En France, la justice se réorganise
Pour améliorer la prise en charge pénale, le président du tribunal de Bobigny travaille actuellement avec le procureur de la République sur le projet de création d’une filière pour traiter les violences conjugales. L’objectif : disposer à la fois d’un pool de magistrats (juge correctionnel, juge aux affaires familiales, juges de l’application des peines, juge des enfants) et d’un pool d’assistants à leurs côtés pour traiter en priorité les violences faites aux femmes et au sein du couple : « Il faut que lorsque le juge aux affaires familiales intervient, il sache ce qui se passe dans le dossier du juge pour enfants Quand le juge correctionnel intervient, il sache ce qui se passe dans le dossier du juge aux affaires familiales explique Peimane Ghaleh Marzban. Nous passons d’une logique de dossier à une logique de personne ».
Au cours de l’année 2023, le tribunal de Bobigny va bénéficier de dix juristes assistants. Quatre d’entre eux seront mobilisés pour traiter prioritairement des violences faites aux femmes et au sein du couple. « L’enjeu dans un tribunal comme celui de Bobigny, c’est que l’information entre ces différents juges puisse circuler en temps réel. Je veux que toutes et tous soient convaincu.e.s de notre mobilisation pour lutter contre ce fléau. »
L’ordonnance de protection s’améliore
Un dispositif permet aux femmes, d’être rapidement protégées avec leurs enfants sans avoir à porter plainte. L’ordonnance de protection interdit notamment aux hommes violents d’entrer en contact avec elles.
En Seine-Saint-Denis, où un protocole entre les différents partenaires, a permis d’accorder des ordonnances de protection dès novembre 2010, le nombre d’ordonnance de protection a augmenté de 67%, avec 186 ordonnances de protection accordées sur 276 demandées. Et dans 92% des cas, le juge des affaires familiales attribue exclusivement l’autorité parentale à la mère. « L’ordonnance de protection est la première marche de la protection des femmes victimes de violences. Pourtant elle n’est pas assez utilisée » regrette Ernestine Ronai. « Il faut que les avocats la demande davantage » insiste-t-elle.
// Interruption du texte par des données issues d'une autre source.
(* ===== verification/Wire.v ===== *)
(** * Wire: the binary packet format ([wire.rs])

    [MsgType], [Packet] and its codec. A packet is
    [version(1) type(1) flags(1) ttl(1) timestamp(8) sender(8) recipient(8)? len(2) payload
    signature(64)], big-endian. [decode] is written with the source's running offset, and every
    index or slice it takes may panic, so that it never does is a theorem. *)
From stdpp Require Import strings.
From S2P Require Import Prelude Errors External Toy.

Definition PROTOCOL_VERSION : Z := 1.

(** [EphId] is [[u8; 8]]: a byte string of length 8 in a well-formed packet. *)
Abbreviation EphId := bytes.

(** [BROADCAST]: no recipient. *)
Definition BROADCAST : option EphId := None.

Module flags.
Definition HAS_RECIPIENT : Z := 1.
Definition COMPRESSED : Z := 2.
Definition RESERVED_PQ : Z := 4.
End flags.

Definition SIG_LEN : Z := 64.
Definition MIN_HEADER : Z := 1 + 1 + 1 + 1 + 8 + 8 + 2.

(** [!x] on a [u8]. *)
Definition not_u8 (x : Z) : Z := Z.lxor 255 x.

Inductive MsgType :=
  | Announce
  | ChannelMessage
  | DirectMessage
  | NoiseHandshake
  | Receipt
  | SyncRequest
  | SyncResponse
  | MediaOffer
  | MediaFetchRequest
  | MediaChunk
  | MediaFetchAck
  | Unknown (b : Z).

#[export] Instance MsgType_eq_dec : EqDecision MsgType.
Proof. solve_decision. Defined.

Definition from_u8 (b : Z) : MsgType :=
  match b with
  | 0x01 => Announce
  | 0x02 => ChannelMessage
  | 0x03 => DirectMessage
  | 0x04 => NoiseHandshake
  | 0x05 => Receipt
  | 0x06 => SyncRequest
  | 0x07 => SyncResponse
  | 0x10 => MediaOffer
  | 0x11 => MediaFetchRequest
  | 0x12 => MediaChunk
  | 0x13 => MediaFetchAck
  | other => Unknown other
  end.

Definition to_u8 (t : MsgType) : Z :=
  match t with
  | Announce => 0x01
  | ChannelMessage => 0x02
  | DirectMessage => 0x03
  | NoiseHandshake => 0x04
  | Receipt => 0x05
  | SyncRequest => 0x06
  | SyncResponse => 0x07
  | MediaOffer => 0x10
  | MediaFetchRequest => 0x11
  | MediaChunk => 0x12
  | MediaFetchAck => 0x13
  | Unknown b => b
  end.

Definition is_known (t : MsgType) : bool :=
  match t with Unknown _ => false | _ => true end.

Record Packet := mkPacket {
  version : Z;
  msg_type : MsgType;
  pflags : Z;
  ttl : Z;
  timestamp_ms : Z;
  sender : EphId;
  recipient : option EphId;
  payload : bytes;
  signature : bytes;
}.

#[export] Instance Packet_eq_dec : EqDecision Packet.
Proof. solve_decision. Defined.

(** [Packet::new]: unsigned, all-zero signature. *)
Definition Packet_new (t : MsgType) (ttl ts : Z) (sender : EphId) (recipient : option EphId)
    (payload : bytes) : Packet :=
  {| version := PROTOCOL_VERSION; msg_type := t; pflags := 0; ttl := ttl; timestamp_ms := ts;
     sender := sender; recipient := recipient; payload := payload; signature := zeroes 64 |}.

Definition set_ttl (p : Packet) (t : Z) : Packet :=
  {| version := version p; msg_type := msg_type p; pflags := pflags p; ttl := t;
     timestamp_ms := timestamp_ms p; sender := sender p; recipient := recipient p;
     payload := payload p; signature := signature p |}.

Definition set_signature (p : Packet) (s : bytes) : Packet :=
  {| version := version p; msg_type := msg_type p; pflags := pflags p; ttl := ttl p;
     timestamp_ms := timestamp_ms p; sender := sender p; recipient := recipient p;
     payload := payload p; signature := s |}.

Definition effective_flags (p : Packet) : Z :=
  let f := Z.land (pflags p) (not_u8 flags.HAS_RECIPIENT) in
  match recipient p with
  | Some _ => Z.lor f flags.HAS_RECIPIENT
  | None => f
  end.

(** Header and payload. [payload.len() as u16] keeps the low 16 bits. *)
Definition write_body (p : Packet) (ttl_override : option Z) : bytes :=
  [z2b (version p); z2b (to_u8 (msg_type p)); z2b (effective_flags p);
   z2b (default (ttl p) ttl_override)]
  ++ be_bytes 8 (timestamp_ms p)
  ++ sender p
  ++ default [] (recipient p)
  ++ be_bytes 2 (wrap 16 (zlen (payload p)))
  ++ payload p.

(** The bytes under the signature: the TTL is written as zero. *)
Definition signed_region (p : Packet) : bytes := write_body p (Some 0).

Definition encode (p : Packet) : bytes := write_body p None ++ signature p.

Definition need (off n have : Z) : outcome WireError unit :=
  if off + n >? have then Err (Short (off + n) have) else Ok tt.

Definition decode (bs : bytes) : outcome WireError Packet :=
  let have := zlen bs in
  let off := 0 in
  let* _ := need off MIN_HEADER have in
  let* version := expect (index off bs) in
  let version := b2z version in
  let off := off + 1 in
  if negb (version =? PROTOCOL_VERSION) then Err (BadVersion version) else
  let* t := expect (index off bs) in
  let msg_type := from_u8 (b2z t) in
  let off := off + 1 in
  let* flags := expect (index off bs) in
  let flags := b2z flags in
  let off := off + 1 in
  let* ttl := expect (index off bs) in
  let ttl := b2z ttl in
  let off := off + 1 in
  let* ts := expect (slice off (off + 8) bs) in
  let timestamp_ms := be_int ts in
  let off := off + 8 in
  let* sender := expect (slice off (off + 8) bs) in
  let off := off + 8 in
  let* (recipient, off) :=
    (if negb (Z.land flags flags.HAS_RECIPIENT =? 0) then
       let* _ := need off 8 have in
       let* r := expect (slice off (off + 8) bs) in
       Ok (Some r, off + 8)
     else Ok (None, off)) in
  let* _ := need off 2 have in
  let* len_bytes := expect (slice off (off + 2) bs) in
  let payload_len := be_int len_bytes in
  let off := off + 2 in
  let remaining := sat_sub have off in
  if payload_len + SIG_LEN >? remaining then Err (BadLength payload_len remaining) else
  let* payload := expect (slice off (off + payload_len) bs) in
  let off := off + payload_len in
  let* signature := expect (slice off (off + SIG_LEN) bs) in
  let off := off + SIG_LEN in
  if negb (off =? have) then Err (Trailing (have - off)) else
  Ok {| version := version; msg_type := msg_type;
        pflags := Z.land flags (not_u8 flags.HAS_RECIPIENT); ttl := ttl;
        timestamp_ms := timestamp_ms; sender := sender; recipient := recipient;
        payload := payload; signature := signature |}.

Section signing.
Context `{Sha256, Ed25519}.

Definition sign (p : Packet) (key : SigningKey) : Packet :=
  set_signature p (ed_sign key (signed_region p)).

Definition verify (p : Packet) (key : VerifyingKey) : outcome WireError unit :=
  if ed_verify key (signed_region p) (signature p) then Ok tt else Err BadSignature.

(** The dedup key: the first 8 bytes of the hash of the signature. *)
Definition digest (p : Packet) : bytes := take 8 (sha256 (signature p)).
End signing.

(** What the Rust types of a packet's fields guarantee. *)
Record packet_typed (p : Packet) : Prop := {
  pt_version : in_width 8 (version p);
  pt_type : in_width 8 (to_u8 (msg_type p));
  pt_flags : in_width 8 (pflags p);
  pt_ttl : in_width 8 (ttl p);
  pt_timestamp : in_width 64 (timestamp_ms p);
  pt_sender : length (sender p) = 8%nat;
  pt_recipient r : recipient p = Some r → length r = 8%nat;
  pt_signature : length (signature p) = 64%nat;
}.

(** The packets that have an encoding of their own: the current version, a message type that is
    not an alias of a known one, the recipient flag left to [recipient], a payload the 16-bit
    length can express. *)
Record packet_canonical (p : Packet) : Prop := {
  pc_typed : packet_typed p;
  pc_version : version p = PROTOCOL_VERSION;
  pc_type : from_u8 (to_u8 (msg_type p)) = msg_type p;
  pc_flags : Z.land (pflags p) flags.HAS_RECIPIENT = 0;
  pc_payload : zlen (payload p) < 2 ^ 16;
}.

(** ** Lemmas: message types and flags *)

Lemma to_u8_from_u8 b : to_u8 (from_u8 b) = b.
Proof. unfold from_u8. by repeat case_match; subst. Qed.

Lemma from_to_from_u8 b : from_u8 (to_u8 (from_u8 b)) = from_u8 b.
Proof. by rewrite to_u8_from_u8. Qed.

Lemma u8_clear_recipient f : in_width 8 f →
  Z.land (Z.land f (not_u8 flags.HAS_RECIPIENT)) flags.HAS_RECIPIENT = 0.
Proof.
  intros Hf. apply Z.eqb_eq. revert f Hf. apply (forall_u8 (λ f, _ =? 0)). by vm_compute.
Qed.

Lemma u8_clear_in_width f : in_width 8 f → in_width 8 (Z.land f (not_u8 flags.HAS_RECIPIENT)).
Proof.
  intros Hf. assert ((0 <=? Z.land f (not_u8 1)) && (Z.land f (not_u8 1) <? 256) = true) as E.
  { revert f Hf. apply (forall_u8 (λ f, _ && _)). by vm_compute. }
  unfold in_width, flags.HAS_RECIPIENT. lia.
Qed.

Lemma u8_clear_id f : in_width 8 f → Z.land f flags.HAS_RECIPIENT = 0 →
  Z.land f (not_u8 flags.HAS_RECIPIENT) = f.
Proof.
  intros Hf H0. assert (negb (Z.land f 1 =? 0) || (Z.land f (not_u8 1) =? f) = true) as E.
  { revert f Hf H0. intros f Hf _. revert f Hf. apply (forall_u8 (λ f, _ || _)). by vm_compute. }
  unfold flags.HAS_RECIPIENT in *. rewrite H0 in E. cbn in E. lia.
Qed.

Lemma u8_set_recipient f : in_width 8 f →
  let g := Z.lor (Z.land f (not_u8 flags.HAS_RECIPIENT)) flags.HAS_RECIPIENT in
  in_width 8 g ∧ Z.land g flags.HAS_RECIPIENT = 1
  ∧ Z.land g (not_u8 flags.HAS_RECIPIENT) = Z.land f (not_u8 flags.HAS_RECIPIENT)
  ∧ (Z.land f flags.HAS_RECIPIENT ≠ 0 → g = f).
Proof.
  intros Hf g.
  assert ((0 <=? g) && (g <? 256) && (Z.land g 1 =? 1)
          && (Z.land g (not_u8 1) =? Z.land f (not_u8 1))
          && ((Z.land f 1 =? 0) || (g =? f)) = true) as E.
  { unfold g, flags.HAS_RECIPIENT. clear g. revert f Hf.
    apply (forall_u8 (λ f, _ && _ && _ && _ && _)). by vm_compute. }
  unfold in_width, flags.HAS_RECIPIENT in *. lia.
Qed.

Lemma effective_flags_spec p :
  packet_typed p →
  in_width 8 (effective_flags p)
  ∧ (Z.land (effective_flags p) flags.HAS_RECIPIENT =? 0) = bool_decide (recipient p = None)
  ∧ (Z.land (pflags p) flags.HAS_RECIPIENT = 0 →
     Z.land (effective_flags p) (not_u8 flags.HAS_RECIPIENT) = pflags p).
Proof.
  intros Hp. pose proof (pt_flags p Hp) as Hf. unfold effective_flags.
  destruct (recipient p) as [r|].
  - destruct (u8_set_recipient _ Hf) as (H1&H2&H3&_). split; [done|].
    rewrite H2, H3. split; [done|]. by apply u8_clear_id.
  - pose proof (u8_clear_in_width _ Hf). split; [done|].
    rewrite u8_clear_recipient by done. split; [done|]. intros H0.
    rewrite !(u8_clear_id (pflags p)) by done. done.
Qed.

(** ** The codec *)

Lemma need_cases off n have :
  (need off n have = Ok tt ∧ off + n <= have)
  ∨ (need off n have = Err (Short (off + n) have) ∧ have < off + n).
Proof. unfold need. destruct (off + n >? have) eqn:E; [right|left]; split; try done; lia. Qed.

(** Discharges the in-range obligations of the reads of [decode], one after the other. *)
Ltac decode_step :=
  match goal with
  | |- context [need ?o ?n ?h] =>
      destruct (need_cases o n h) as [[-> ?]|[-> ?]]; cbn [obind]; [|try done]
  | |- context [expect (index ?i ?l)] =>
      let x := fresh "x" in
      destruct (expect_index (E:=WireError) i l) as (x & ->); [lia|]; cbn [obind]
  | |- context [expect (slice ?a ?b ?l)] =>
      let x := fresh "x" in
      destruct (expect_slice (E:=WireError) a b l) as (x & -> & ?); [lia|lia|];
      pose proof (be_int_range x); cbn [obind]
  | |- context [if ?c then _ else _] =>
      let E := fresh "E" in destruct c eqn:E; cbn [obind]
  end.

Lemma decode_total bs : decode bs ≠ Panic.
Proof.
  unfold decode, MIN_HEADER, SIG_LEN, sat_sub. cbv zeta. repeat decode_step; done.
Qed.

(** The decoder is total on untrusted bytes: no index or slice it takes is out of range. *)
Theorem decode_never_panics bs : decode bs ≠ Panic.
Proof. apply decode_total. Qed.

(** A read of [decode], remembered as the slice of the buffer it consumed. *)
Ltac read_slices :=
  repeat match goal with
  | H : expect (index ?i ?l) = Ok ?x |- _ =>
      let E := fresh "Hs" in
      destruct (index i l) eqn:E; cbn [expect] in H; [|discriminate H];
      simplify_eq; apply index_slice in E
  | H : expect (slice ?a ?b ?l) = Ok ?x |- _ =>
      let E := fresh "Hs" in
      destruct (slice a b l) eqn:E; cbn [expect] in H; [|discriminate H]; simplify_eq
  end.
Le gouvernement travaille de son côté à améliorer ce dispositif. Le juge des affaires familiales pourra bientôt délivrer en 24 heures (de manière dérogatoire) une ordonnance de protection même en l’absence du concubin/conjoint mis en cause. Le juge pourra accorder une aide financière pouvant atteindre 5000 euros sous forme de prêt ou de don à la victime. L’auteur des violences devra alors rembourser ce prêt. L’objectif de cette nouvelle loi : agir vite pour protéger la victime en l’aidant à quitter le domicile.